The Wolf Border(116)
*
After takeoff, when the seatbelt sign has been extinguished, she unbuckles herself and Charlie and walks him down the aisle, past all the passengers he has offended with his yelling for the last fifteen minutes. He has stopped screaming and thrashing, his ears probably having equalised, but his cheeks are still flushed and damp. She tries not to feel impatient. It will be a long flight in a confined space, shortcutting over the polar cap, but still another nine hours to endure. She’ll need to keep him occupied as much as possible, or try to get him to sleep. The plane tilts as it banks west. He parades gamely on down the aisle, stopping to look at various passengers, a large man already snoring, head back, a girl with a brightly tattooed arm. Rachel steers him onward, thinking about the chalky little pills Binny used to give her when they were driving any great distance. To stop you being sick, her mother always said, though Rachel was never travel-sick. The thought does appeal now, of doping her son. Perhaps it’s cruel to subject a fourteen-month-old to such physical discomforts and tedium, she thinks, but the same might be said of the terms of existence.
A steward makes his way towards them and smiles as he passes by, shaking his head.
You were the one making all that noise, were you?
Charlie looks up at the man, all innocence and big dark eyes, and continues walking unsteadily towards the back of the plane.
We don’t care, do we? Rachel says. We’re doing our own thing.
If Binny taught her anything, it was exactly that. Don’t be cowed. Live singularly, and without regret. Not always the best creed, but maybe now Rachel can put it to good use. It’s going to be a very difficult, very strange visit. What will Kyle say when he sees her, and – more to the point – when he sees Charlie and learns who he is? Her phone call explained very little, just that she was coming with some friends to visit the Reservation and to say hi. He could be struck dumb. He may never forgive her. She would not blame him.
Well, he’s probably not going to stove your head in, Alexander had assured her at the airport when he dropped them off. He doesn’t sound the type.
I know. But still.
Hey, don’t worry. Men love children. The more the better, scattered all round the world.
Oh shut up, she’d said, pushing him gently.
He’d grinned and kissed her, then leant down and kissed Charlie.
Go on, then. You get to board on the plane first with this one, you know. See you in a week.
Don’t forget to do your visas online, she reminds him, and tell Chloe to bring some warm gear – it’ll get very cold. I’ll pick you up in Spokane. OK?
OK. Hey, Kyle might stove my head in. Men love that possessive stuff, too.
She’d laughed and wheeled her bag to the front of the security check, Charlie heavy on her hip.
Maybe.
She walks Charlie to the back of the plane, where he takes extreme interest in the handles of the cabin storage drawers, trying to open them one by one. She disengages him, wends him round the toilets, and down the other aisle. He stops to yank on the trailing wire of someone’s headphones, drawn to pull-able things with almost narcotic intensity.
Nope, she says, untangling his hands, and to the lady whose film has suddenly gone silent, says, Sorry about that, he’s a little monkey.
Oh, no, the woman says. He’s a little angel.
The great debate, Rachel thinks, I’ll go with monkey. Charlie steps forward. She is glad she’s travelling ahead of Alexander; she owes Kyle that much, the courtesy of private explanation and some time alone with his son. She will plan what to say on the flight. Or maybe she won’t. The subject is not going to be gentle on the palate: human beings are strong meat. Maybe she’ll arrive at the centre and present the baby as a given, a thing that simply is, a boon – which he is. Perhaps there won’t be too much shock. The world is used to reproduction, after all. Nothing seems to stop it – not war, not science, not humanity’s own incalculable stupidity.

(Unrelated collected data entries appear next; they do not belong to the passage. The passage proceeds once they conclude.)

(* ===== verification/F32.v ===== *)
(** * Single-precision arithmetic on bit patterns

    The operations of [f32] round to nearest, ties to even: they are the Standard Library's
    [SpecFloat] at precision 24 on the bit patterns of [Ieee].  The bits of a NaN result, which the
    language leaves open, are those of the quiet NaN. *)

From Stdlib Require Import ZArith Lia List.
From Stdlib Require Import SpecFloat.
From stdpp Require Import base tactics numbers list.
From S2P Require Import Prelude Ieee.

#[local] Open Scope Z_scope.

Definition f32_nan : Z := pack 8 23 0 255 (2 ^ 22).
Definition f32_one : Z := pack 8 23 0 127 0.
Definition f32_neg_one : Z := pack 8 23 1 127 0.
Definition f32_neg_zero : Z := pack 8 23 1 0 0.

Definition of_bits (b : Z) : spec_float :=
  let s := Z.odd (sign_of 8 23 b) in let e := exp_of 8 23 b in let f := frac_of 23 b in
  if e =? 255 then if f =? 0 then S754_infinity s else S754_nan
  else if e =? 0 then if f =? 0 then S754_zero s else S754_finite s (Z.to_pos f) (-149)
  else S754_finite s (Z.to_pos (2 ^ 23 + f)) (e - 150).

(** The results of [SpecFloat] fit the format, so the wrap-around never applies. *)
Definition to_bits (x : spec_float) : Z :=
  let sg (s : bool) : Z := if s then 1 else 0 in
  as_u32
    match x with
    | S754_zero s => pack 8 23 (sg s) 0 0
    | S754_infinity s => pack 8 23 (sg s) 255 0
    | S754_nan => f32_nan
    | S754_finite s m e =>
      if Zpos m <? 2 ^ 23 then pack 8 23 (sg s) 0 (Zpos m)
      else pack 8 23 (sg s) (e + 150) (Zpos m - 2 ^ 23)
    end.

Lemma to_bits_range x : 0 <= to_bits x < 2 ^ 32.
Proof. apply Z.mod_pos_bound. lia. Qed.

Definition f32_op2 (op : spec_float → spec_float → spec_float) (x y : Z) : Z :=
  to_bits (op (of_bits x) (of_bits y)).
Definition f32_add : Z → Z → Z := f32_op2 (SFadd 24 128).
Definition f32_mul : Z → Z → Z := f32_op2 (SFmul 24 128).
Definition f32_div : Z → Z → Z := f32_op2 (SFdiv 24 128).
Definition f32_sqrt (x : Z) : Z := to_bits (SFsqrt 24 128 (of_bits x)).
Definition f32_ltb (x y : Z) : bool := SFltb (of_bits x) (of_bits y).

(** [Iterator::sum], which starts from [-0.0]. *)
Definition f32_sum (l : list Z) : Z := foldl f32_add f32_neg_zero l.

(** The integer [total_cmp] compares: a total order on all bit patterns. *)
Definition total_key (b : Z) : Z := if b <? 2 ^ 31 then b else -1 - (b - 2 ^ 31).

Lemma total_key_inj a b : 0 <= a < 2 ^ 32 → 0 <= b < 2 ^ 32 → total_key a = total_key b → a = b.
Proof.
  intros Ha Hb. unfold total_key. destruct (Z.ltb_spec a (2 ^ 31)), (Z.ltb_spec b (2 ^ 31)); lia.
Qed.

(** Reading a pattern and writing it back loses only the payload of a NaN. *)
Lemma to_bits_of_bits b : 0 <= b < 2 ^ 32 → of_bits b ≠ S754_nan → to_bits (of_bits b) = b.
Proof.
  intros Hb Hnan. transitivity (as_u32 b); [|by apply as_u32_small]. unfold to_bits. f_equal.
  revert Hnan. rewrite <- (pack_fields 8 23 b) at 3 by lia. unfold of_bits.
  pose proof (exp_of_range 8 23 b ltac:(lia)) as He. pose proof (frac_of_range 23 b ltac:(lia)) as Hf.
  assert (sign_of 8 23 b = 0 ∨ sign_of 8 23 b = 1) as Hs.
  { unfold sign_of. rewrite Z.div_div by lia. change (2 ^ 23 * 2 ^ 8) with (2 ^ 31).
    assert (0 <= b / 2 ^ 31 < 2); [split; [apply Z.div_pos; lia|apply Z.div_lt_upper_bound; lia]|lia]. }
  set (s := sign_of 8 23 b) in *. set (e := exp_of 8 23 b) in *. set (f := frac_of 23 b) in *.
  clearbody s e f.
  assert ((if Z.odd s then 1 else 0) = s) as Hsg by (destruct Hs as [-> | ->]; done).
  destruct (Z.eqb_spec e 255) as [->|He1]; [|destruct (Z.eqb_spec e 0) as [->|He2]].
  - destruct (Z.eqb_spec f 0) as [->|]; [|done]. intros _. simpl. by rewrite Hsg.
  - destruct (Z.eqb_spec f 0) as [->|]; intros _; simpl; rewrite Hsg; [done|].
    rewrite Z2Pos.id by lia. destruct (Z.ltb_spec f (2 ^ 23)); [done|lia].
  - intros _. simpl. rewrite Hsg, Z2Pos.id by lia. destruct (Z.ltb_spec (2 ^ 23 + f) (2 ^ 23)); [lia|].
    f_equal; lia.
Qed.

(** 1 + 1, 1 / 3, the square root of 2, and the sum of tenths. *)
Example f32_examples :
  f32_add f32_one f32_one = 0x40000000 ∧ f32_div f32_one 0x40400000 = 0x3eaaaaab
  ∧ f32_sqrt 0x40000000 = 0x3fb504f3 ∧ f32_sum (replicate 10 0x3dcccccd) = 0x3f800001.
Proof. vm_compute. done. Qed.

Lawrence’s advice was just that – hold Charlie up, introduce him, and don’t worry about the rest. Her brother’s advice is usually simply put these days, often revolving around truth, exposing the root, squeezing out the poison. Fear of re-entering the labyrinth of self-deception, perhaps, and getting sick again. He did not want to come on the American trip, though she asked him several times, assured him there was no intrusion: he would be one of the gang.
No, no, you guys need to do this by yourselves, he’d said.
Meaning, perhaps, that he needs to do things by himself now, be confident of his borders again. He needs not to rely on her so much, not to call her drunk from the hillside above Kendal, crying, lamenting his past, his mistakes, all that has been lost: as far as she knows, his sole insobriety since he gave it all up. She did not mind the late-night call, was glad there was nothing worse happening; it was simply a boozy evening with work colleagues that had gone too far and knocked out a section of his carefully built scaffolding. At the end of the conversation, he’d told her that without her he would not have made it, would have given in.
Lawrence, she said, you’re forgetting who you are. What would we have done without you, you dope?
Poor choice of words, but he’d laughed. She has, she knows, come to rely on him more and more, for support, and for solidarity, which is not fraternal, not sororal, but the curiously unnamed relationship of brother and sister.
Go and enjoy each other, he’d said. Send me a postcard.